Raj Sundeep, Bharti Rajendra Kumar, Tripathi K C
CSE, VMSB Uttarakhand Technical University, Deharadun, India.
SSET, Sharda University, Greater Noida, India.
Sci Rep. 2024 Sep 27;14(1):22160. doi: 10.1038/s41598-024-73811-z.
Droughts and floods are examples of extreme weather events that can result from changes in ocean temperature. Ocean temperature is a key component of the global open sea system. Currently, real-time sea surface temperature (SST) forecasts are generated by numerical models based on physics principles and influenced by boundary and initial conditions. These models generally perform better over large areas than at specific locations. To address this and improve prediction accuracy, particularly in high-precision areas, the Coati Optimization Algorithm-based Deep Convolutional Forest (COA-DCF) method is proposed. This optimization approach is utilized to train the Deep Convolutional Forest (DCF) classifier, which then applies the prediction strategy. The COA-DCF method forecasts ocean surface temperature anomalies by considering key variables such as SST, Sea Surface Height (SSH), soil moisture, and wind speed, using historical data ranging from 1 to 10 days across six different locations. The proposed method achieves improved accuracy with low Root Mean Square Error (RMSE) and Mean Absolute Error (MAE) values, and a high Pearson's correlation coefficient (r) of 0.493, 0.487, and 0.4733, respectively, thereby enhancing the overall performance of the deep learning model.
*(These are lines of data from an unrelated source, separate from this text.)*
(* ===== verification/StringFacts.v ===== *)
(** * Byte strings

    Go strings are byte sequences; the development represents them by Rocq's
    [string]. This file holds the parts of Go's [strings] and [fmt] packages
    the sources use and the facts the components share: prefixes, appending,
    separator-free strings, decimal printing. *)

From stdpp Require Import prelude strings pretty list.
From Stdlib Require Import Ascii.
From S2P Require Import Prelude.

(** [strings.HasPrefix s pre] *)
Definition HasPrefix (s pre : string) : bool := String.prefix pre s.

(** ** Appending *)

Lemma append_cons c (a b : string) : String c a +:+ b = String c (a +:+ b).
Proof. done. Qed.

Lemma append_nil_r (s : string) : s +:+ "" = s.
Proof. induction s as [|c s IH]; [done|]. by rewrite ?append_cons; cbn; rewrite IH. Qed.

Lemma append_assoc (a b c : string) : (a +:+ b) +:+ c = a +:+ (b +:+ c).
Proof. induction a as [|x a IH]; [done|]. by rewrite ?append_cons; cbn; rewrite IH. Qed.

Lemma append_length (a b : string) :
  String.length (a +:+ b) = String.length a + String.length b.
Proof. induction a as [|x a IH]; [done|]. by rewrite ?append_cons; cbn; rewrite IH. Qed.

Lemma append_cancel_l (a b c : string) : a +:+ b = a +:+ c → b = c.
Proof. by intros ?%(inj (String.append a)). Qed.

(** Two decompositions of one string: the shorter head is a prefix of the
    longer one. *)
Lemma append_split (a x b y : string) :
  a +:+ x = b +:+ y → String.length a ≤ String.length b → ∃ c, b = a +:+ c ∧ x = c +:+ y.
Proof.
  revert b. induction a as [|c a IH]; intros b H Hlen; [by exists b|].
  destruct b as [|d b]; [cbn in Hlen; lia|]. cbn in H. simplify_eq.
  destruct (IH b) as (e & -> & ->); [done|cbn in Hlen; lia|]. by exists e.
Qed.

Lemma append_eq_length (a x b y : string) :
  a +:+ x = b +:+ y → String.length a = String.length b → a = b ∧ x = y.
Proof.
  intros H Hlen. destruct (append_split a x b y) as (c & -> & ->); [done|lia|].
  rewrite append_length in Hlen. destruct c; [|cbn in Hlen; lia].
  by rewrite append_nil_r.
Qed.

Lemma append_empty (a b : string) : a +:+ b = "" → a = "" ∧ b = "".
Proof. by destruct a, b. Qed.

(** ** Prefixes *)

Lemma HasPrefix_true s pre : HasPrefix s pre = true ↔ ∃ t, s = pre +:+ t.
Proof.
  unfold HasPrefix. revert s. induction pre as [|c pre IH]; intros s.
  { split; [by exists s|]. by destruct s. }
  destruct s as [|d s].
  { split; [done|]. by intros [t ?]. }
  cbn [String.prefix]. setoid_rewrite append_cons.
  destruct (ascii_dec c d) as [->|Hne]; [|naive_solver].
  rewrite IH. naive_solver.
Qed.

(** ** Occurrence of one byte *)

Definition slash : ascii := "/"%char.

Fixpoint has_char (c : ascii) (s : string) : bool :=
  match s with
  | "" => false
  | String d s => bool_decide (c = d) || has_char c s
  end.

Lemma has_char_append c a b : has_char c (a +:+ b) = has_char c a || has_char c b.
Proof. induction a as [|x a IH]; [done|].
  rewrite append_cons. cbn [has_char]. by rewrite IH, orb_assoc.
Qed.

(** The part before the first separator is determined. *)
Lemma first_sep_eq c a b x y :
  has_char c a = false → has_char c b = false →
  a +:+ String c x = b +:+ String c y → a = b.
Proof.
  intros Ha Hb H.
  assert (∀ u v p q, has_char c v = false → u +:+ String c p = v +:+ String c q →
    ¬ String.length u < String.length v) as Hlt.
  { intros u v p q Hv Heq Hlen.
    destruct (append_split u (String c p) v (String c q)) as (d & -> & Hd);
      [done|lia|].
    rewrite append_length in Hlen. destruct d as [|e d]; [cbn in Hlen; lia|].
    rewrite append_cons in Hd. injection Hd as <- _. rewrite has_char_append in Hv. cbn [has_char] in Hv.
    rewrite bool_decide_true in Hv by done. simpl in Hv.
    by rewrite orb_true_r in Hv. }
  destruct (append_eq_length a (String c x) b (String c y)) as [-> _]; [done| |done].
  pose proof (Hlt _ _ _ _ Hb H). symmetry in H. pose proof (Hlt _ _ _ _ Ha H). lia.
Qed.

(** ** Decimal printing, [%d] of a non-negative integer *)

Lemma pretty_N_go_digits c n s :
  (∀ d, pretty_N_char d ≠ c) → has_char c (pretty_N_go n s) = has_char c s.
Proof.
  intros Hc. revert s. induction (N.lt_wf_0 n) as [n _ IH]; intros s.
  assert (n = 0 ∨ 0 < n)%N as [->|Hn] by lia; [by rewrite pretty_N_go_0|].
  rewrite pretty_N_go_step by done. rewrite IH by (by apply N.div_lt). cbn [has_char].
  rewrite bool_decide_false; [done|]. intros E. by apply (Hc (n `mod` 10)%N).
Qed.

Lemma pretty_nat_no_slash (n : nat) : has_char slash (pretty n) = false.
Proof.
  unfold pretty, pretty_nat, pretty, pretty_N. case_decide; [done|].
  rewrite pretty_N_go_digits; [done|]. intros d. unfold pretty_N_char.
  by repeat case_match.
Qed.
干旱和洪水是可能由海洋温度变化导致的极端天气事件的例子。海洋温度是全球公海系统的一个关键组成部分。目前,基于物理原理并受边界条件和初始条件影响的数值模型生成实时海表面温度(SST)预报。这些模型在大面积区域通常比在特定位置表现得更好。为了解决这个问题并提高预测精度,特别是在高精度区域,提出了基于南美浣熊优化算法的深度卷积森林(COA-DCF)方法。这种优化方法用于训练深度卷积森林(DCF)分类器,然后应用预测策略。COA-DCF方法通过考虑诸如SST、海面高度(SSH)、土壤湿度和风速等关键变量,利用六个不同位置1至10天的历史数据来预测海洋表面温度异常。所提出的方法实现了更高的精度,均方根误差(RMSE)和平均绝对误差(MAE)值较低,皮尔逊相关系数(r)分别高达0.493、0.487和0.4733,从而提高了深度学习模型的整体性能。